Magdeburg l Die bevorstehende Novellierung des Erneuerbare-Energien-Gesetzes (EEG) stand gestern im Mittelpunkt der Frühjahrstagung des Landesverbandes Erneuerbare Energie in Magdeburg. Gastgeber war neben dem Landesverband auch der Windkraft-Anlagenbauer Enercon.

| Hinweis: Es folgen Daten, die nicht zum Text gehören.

(* ===== verification/Iptables.v ===== *)
(** * The iptables compiler

    [crates/openshield-core/src/iptables.rs].  As for nftables, the model of
    every [append_*] function is the text it pushes; [write!] and [writeln!] to a
    string cannot fail.  The constants for marks have the same values in both
    compilers, and so has the order of rules. *)

From S2P Require Import Prelude Text Net Application Model State Marks Nftables.
Local Open Scope Z_scope.

Abbreviation IPTABLES_INPUT_CHAIN := (lit "OPENSHIELD_IN") (only parsing).
Abbreviation IPTABLES_OUTPUT_CHAIN := (lit "OPENSHIELD_OUT") (only parsing).
Abbreviation IPTABLES_FORWARD_CHAIN := (lit "OPENSHIELD_FWD") (only parsing).
Abbreviation IPTABLES_APPLICATION_TCP_CHAIN := (lit "OPENSHIELD_APP_TCP") (only parsing).
Abbreviation IPTABLES_APPLICATION_PACKET_CHAIN := (lit "OPENSHIELD_APP_PKT") (only parsing).
Abbreviation IPTABLES_OWNERSHIP_COMMENT := (lit "openshield:owner:v1") (only parsing).
Abbreviation IPTABLES_MARK_SANITIZE_CHAIN := (lit "OPENSHIELD_MARK") (only parsing).
Abbreviation IPTABLES_LEARNING_OBSERVE_CHAIN := (lit "OPENSHIELD_OBSERVE") (only parsing).

Record IptablesPolicy : Type := mkIptablesPolicy { ipv4 : ustring; ipv6 : ustring }.

Inductive AddressFamily : Type := FamilyIpv4 | FamilyIpv6.

#[export] Instance AddressFamily_eq_dec : EqDecision AddressFamily.
Proof. solve_decision. Defined.

(** [0x{value:08x}], and a mark under a mask. *)
Definition hex (value : Z) : ustring := lit "0x" ++ hex_pad 8 value.
Definition masked (value mask : Z) : ustring := hex value ++ lit "/" ++ hex mask.

Definition owned_chains : list ustring :=
  [IPTABLES_INPUT_CHAIN; IPTABLES_OUTPUT_CHAIN; IPTABLES_FORWARD_CHAIN;
   IPTABLES_APPLICATION_TCP_CHAIN; IPTABLES_APPLICATION_PACKET_CHAIN].
Definition owned_mangle_chains : list ustring :=
  [IPTABLES_MARK_SANITIZE_CHAIN; IPTABLES_LEARNING_OBSERVE_CHAIN].

Definition append_counted_verdict (chain counter verdict : ustring) : ustring :=
  lit "-A " ++ chain ++ lit " -m comment --comment openshield:" ++ counter ++ lit " -j " ++ verdict
  ++ nl.

Definition append_forward_chain (mode : Mode) : ustring :=
  if mode ==? BlockAll
  then append_counted_verdict IPTABLES_FORWARD_CHAIN (lit "dropped_out") (lit "DROP")
  else lit "-A " ++ IPTABLES_FORWARD_CHAIN ++ lit " -j RETURN" ++ nl.

Definition append_reserved_mark_sanitizer (chain : ustring) : ustring :=
  lit "-A " ++ chain ++ lit " -m mark ! --mark "
  ++ masked 0 APPLICATION_MARK_DOMAIN_MASK ++ lit " -j MARK --set-xmark "
  ++ masked 0 APPLICATION_MARK_DOMAIN_MASK ++ nl.

Definition append_dhcp_bootstrap_accepts (family : AddressFamily) : ustring :=
  let selector :=
    match family with
    | FamilyIpv4 => lit "-d 255.255.255.255/32 -p udp -m udp --sport 67 --dport 68"
    | FamilyIpv6 => lit "-s fe80::/10 -p udp -m udp --sport 547 --dport 546"
    end in
  lit "-A " ++ IPTABLES_INPUT_CHAIN ++ lit " " ++ selector
  ++ lit " -m comment --comment openshield:accepted_in -j RETURN" ++ nl.

Definition control_plane_selectors : list ustring := [
  lit "-p ipv6-icmp -m conntrack --ctstate RELATED -m addrtype ! --src-type UNSPEC,MULTICAST -m icmp6 --icmpv6-type 1";
  lit "-p ipv6-icmp -m conntrack --ctstate RELATED -m addrtype ! --src-type UNSPEC,MULTICAST -m icmp6 --icmpv6-type 2/0";
  lit "-p ipv6-icmp -m conntrack --ctstate RELATED -m addrtype ! --src-type UNSPEC,MULTICAST -m icmp6 --icmpv6-type 3/0";
  lit "-p ipv6-icmp -m conntrack --ctstate RELATED -m addrtype ! --src-type UNSPEC,MULTICAST -m icmp6 --icmpv6-type 4/1";
  lit "-p ipv6-icmp -m conntrack --ctstate RELATED -m addrtype ! --src-type UNSPEC,MULTICAST -m icmp6 --icmpv6-type 4/2";
  lit "-s fe80::/10 -p ipv6-icmp -m hl --hl-eq 255 -m icmp6 --icmpv6-type 134/0";
  lit "-p ipv6-icmp -m addrtype ! --src-type MULTICAST -m hl --hl-eq 255 -m icmp6 --icmpv6-type 135/0";
  lit "-p ipv6-icmp -m addrtype ! --src-type UNSPEC,MULTICAST -m hl --hl-eq 255 -m icmp6 --icmpv6-type 136/0";
  lit "-s fe80::/10 -d ff02::/16 -p ipv6-icmp -m hl --hl-eq 1 -m icmp6 --icmpv6-type 130/0"
].

Definition append_ipv6_host_control_plane_accepts (family : AddressFamily) : ustring :=
  if family !=? FamilyIpv6 then []
  else
    concat ((fun selector =>
      lit "-A " ++ IPTABLES_INPUT_CHAIN ++ lit " " ++ selector
      ++ lit " -m comment --comment openshield:accepted_in -j RETURN" ++ nl)
      <$> control_plane_selectors).

Definition application_reply_protocols (family : AddressFamily) : list ustring :=
  match family with
  | FamilyIpv4 => [lit "tcp"; lit "udp"; lit "icmp"]
  | FamilyIpv6 => [lit "tcp"; lit "udp"; lit "ipv6-icmp"]
  end.

Definition application_non_tcp_protocols (family : AddressFamily) : list ustring :=
  match family with
  | FamilyIpv4 => [lit "udp"; lit "icmp"]
  | FamilyIpv6 => [lit "udp"; lit "ipv6-icmp"]
  end.

(** The slice of the reply protocols that an interception class covers. *)
Definition covered_protocols (family : AddressFamily) (interception : ApplicationInterception)
    : list ustring :=
  match interception with
  | InterceptNone => []
  | TcpInitial => take 1 (application_reply_protocols family)
  | PerPacket => application_reply_protocols family
  end.

Definition append_clear_reserved_mark (chain : ustring) : ustring :=
  lit "-A " ++ chain ++ lit " -j MARK --set-xmark " ++ masked 0 APPLICATION_MARK_DOMAIN_MASK ++ nl.

Definition append_application_accept (chain : ustring) (mode : Mode) : ustring :=
  let comment :=
    if mode ==? Learning then lit "openshield:accepted_out+learned_out"
    else lit "openshield:accepted_out" in
  lit "-A " ++ chain ++ lit " -m comment --comment " ++ comment ++ lit " -j RETURN" ++ nl.

Definition append_invalid_drop (chain counter : ustring) : ustring :=
  lit "-A " ++ chain ++ lit " -m conntrack --ctstate INVALID -m comment --comment openshield:"
  ++ counter ++ lit " -j DROP" ++ nl.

Der Verband kritisierte den vorliegenden Entwurf an vielen Punkten. Geschäftsstellenleiter Jörg Dahlke: "Zum Beispiel führt die vorgeschlagene Reduzierung der EEG-Vergütung bei Biogas auf 60 bis 70 Prozent im Vergleich zum EEG 2012 zu einem vollständigen Erliegen der Branche." Das neue Referenzertragsmodell bei der Windkraft würde gute und mittlere Standorte massiv benachteiligen. "Der Anreiz, effizientere Windenergieanlagen mit besseren Erträgen zu bauen, wird ins Gegenteil verkehrt", warnte Dahlke.

Tamara Zieschang (CDU), Staatssekretärin im Wirtschaftsministerium, verteidigte den angestrebten Stromtrassen-Netzausbau von den Offshore-Windparks im Norden in den Süden Deutschlands. "Es geht darum, die Erzeugerstandorte der Zukunft mit den Verbraucherstandorten zu verbinden." Kritische Stimmen aus Bayern an den Plänen wies sie zurück. "Der Netzausbau ist die Achillesferse der Energiewende. Daran darf nicht gerüttelt werden", so die Staatssekretärin.